*EXERCISE AIM:*
Check every line of the data and copy the ones where "rewrite" appears.

*PROVIDED MATERIAL:*
(** X17.  [logout] on a store whose mapping has distinct keys expires the
    session (the expiry becomes the clock reading), opens the backing path
    and replaces the text of that file by key, colon and value of every
    item in the order of the mapping, with nothing between the items; the
    mapping stays in memory and no other file is changed. *)
Theorem logout_persists_items (db : Database.t) (w : World) (d : dict) :
  Database._database db = Some d ->
  NoDup (dict_keys d) ->
  let r := Database.logout db w in
  outcome r = Ok tt /\
  fs (world r) !! Database._database_path db = Some (written d) /\
  (forall p, p <> Database._database_path db -> fs (world r) !! p = fs w !! p) /\
  opened (world r) = opened w ++ [Database._database_path db] /\
  Database._database (object r) = Some d /\
  Session._session_expiry (Database.base (object r)) = Some (now w).
Proof.
  intros D N r. subst r.
  destruct (logout_frame db w) as (_ & _ & _ & O & _ & P).
  destruct (logout_writes db w d D N) as (db' & E & D' & X).
  rewrite E in *. unfold outcome, object, world in *. simpl in *.
  split; [reflexivity|]. split; [apply lookup_insert_eq|].
  split; [exact P|]. split; [reflexivity|]. split; assumption.
Qed.

Lemma logout_persists_items_witness :
  let r := Database.logout (store_ab "admin" 900) (world_ab clock_1s) in
  outcome r = Ok tt /\
  fs (world r) !! Database._database_path (store_ab "admin" 900)
    = Some (written [("a", "1"); ("b", "2")]) /\
  (forall p, p <> Database._database_path (store_ab "admin" 900) ->
             fs (world r) !! p = fs (world_ab clock_1s) !! p) /\
  opened (world r)
    = opened (world_ab clock_1s)
      ++ [Database._database_path (store_ab "admin" 900)] /\
  Database._database (object r) = Some [("a", "1"); ("b", "2")] /\
  Session._session_expiry (Database.base (object r))
    = Some (now (world_ab clock_1s)).
Proof.
  apply (logout_persists_items (store_ab "admin" 900) (world_ab clock_1s)
           [("a", "1"); ("b", "2")]).
  - reflexivity.
  - repeat constructor; simpl; rewrite ?elem_of_cons, ?elem_of_nil;
      intros H; decompose [or] H; discriminate || contradiction.
Defined.

(** X18.  [logout] on a store without a mapping (its [_load] was refused)
    expires the session, empties the backing file and then raises
    [TypeError]: what the file held is lost. *)
Theorem logout_without_mapping_empties_file (db : Database.t) (w : World) :
  Database._database db = None ->
  let r := Database.logout db w in
  outcome r = Raise (TypeError "'NoneType' object is not iterable") /\
  fs (world r) !! Database._database_path db = Some EmptyString /\
  Session._session_expiry (Database.base (object r)) = Some (now w).
Proof.
  intros D r. subst r. unfold Database.logout.
  unfold bind at 1. unfold Database.super, Session.expire_session, bind,
    time_time, Session.setattr_expiry, Database.getattr_database_path,
    open_w, Database.the_dict. simpl. rewrite D.
  unfold outcome, object, world. simpl.
  split; [reflexivity|]. split; [apply lookup_insert_eq|reflexivity].
Qed.
(** * simple-schema-validator: the validation engine of [src/schemaValidator.ts]

    A shallow embedding of the five schema kinds, of the dynamically typed
    data values the validator receives, and of the recursive validator
    (factory dispatch, five validator classes), followed by the properties
    of the engine. *)

From Stdlib Require Import Floats.
From stdpp Require Import gmap strings list fin_maps pretty.

#[local] Set Warnings "-register-all".
#[local] Open Scope string_scope.
#[local] Open Scope list_scope.
#[local] Open Scope nat_scope.

(** ** Schema model (schemaValidator.ts, lines 9-46) *)

(** The union [StringSchema | NumberSchema | BooleanSchema | ObjectSchema |
    ArraySchema].  An optional field ([enum?], [required?]) is an [option];
    [properties] is a [Record<string, ...>], a finite map from names to
    sub-schemas. *)
Inductive schema : Type :=
  | StringSchema (enum : option (list string))
  | NumberSchema
  | BooleanSchema
  | ObjectSchema (properties : gmap string schema) (required : option (list string))
  | ArraySchema (items : schema).

(** ** Data values ([data: any]) *)

(** The run-time values the validator tells apart.  An object lists its own
    enumerable properties in the order [Object.keys] enumerates them; the
    keys of an object are pairwise distinct, so [data[key]] is the value
    listed with [key].  An array is the list of its elements.  (A value of
    any other type, a function say, fails every check the way [undefined]
    does, under its own [typeof].) *)
Inductive value : Type :=
  | VString (s : string)
  | VNumber (x : float)
  | VBoolean (b : bool)
  | VNull
  | VUndefined
  | VObject (entries : list (string * value))
  | VArray (elems : list value).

*ANSWER TO THIS PROBLEM:*
  rewrite E in *. unfold outcome, object, world in *. simpl in *.
  - repeat constructor; simpl; rewrite ?elem_of_cons, ?elem_of_nil;
    open_w, Database.the_dict. simpl. rewrite D.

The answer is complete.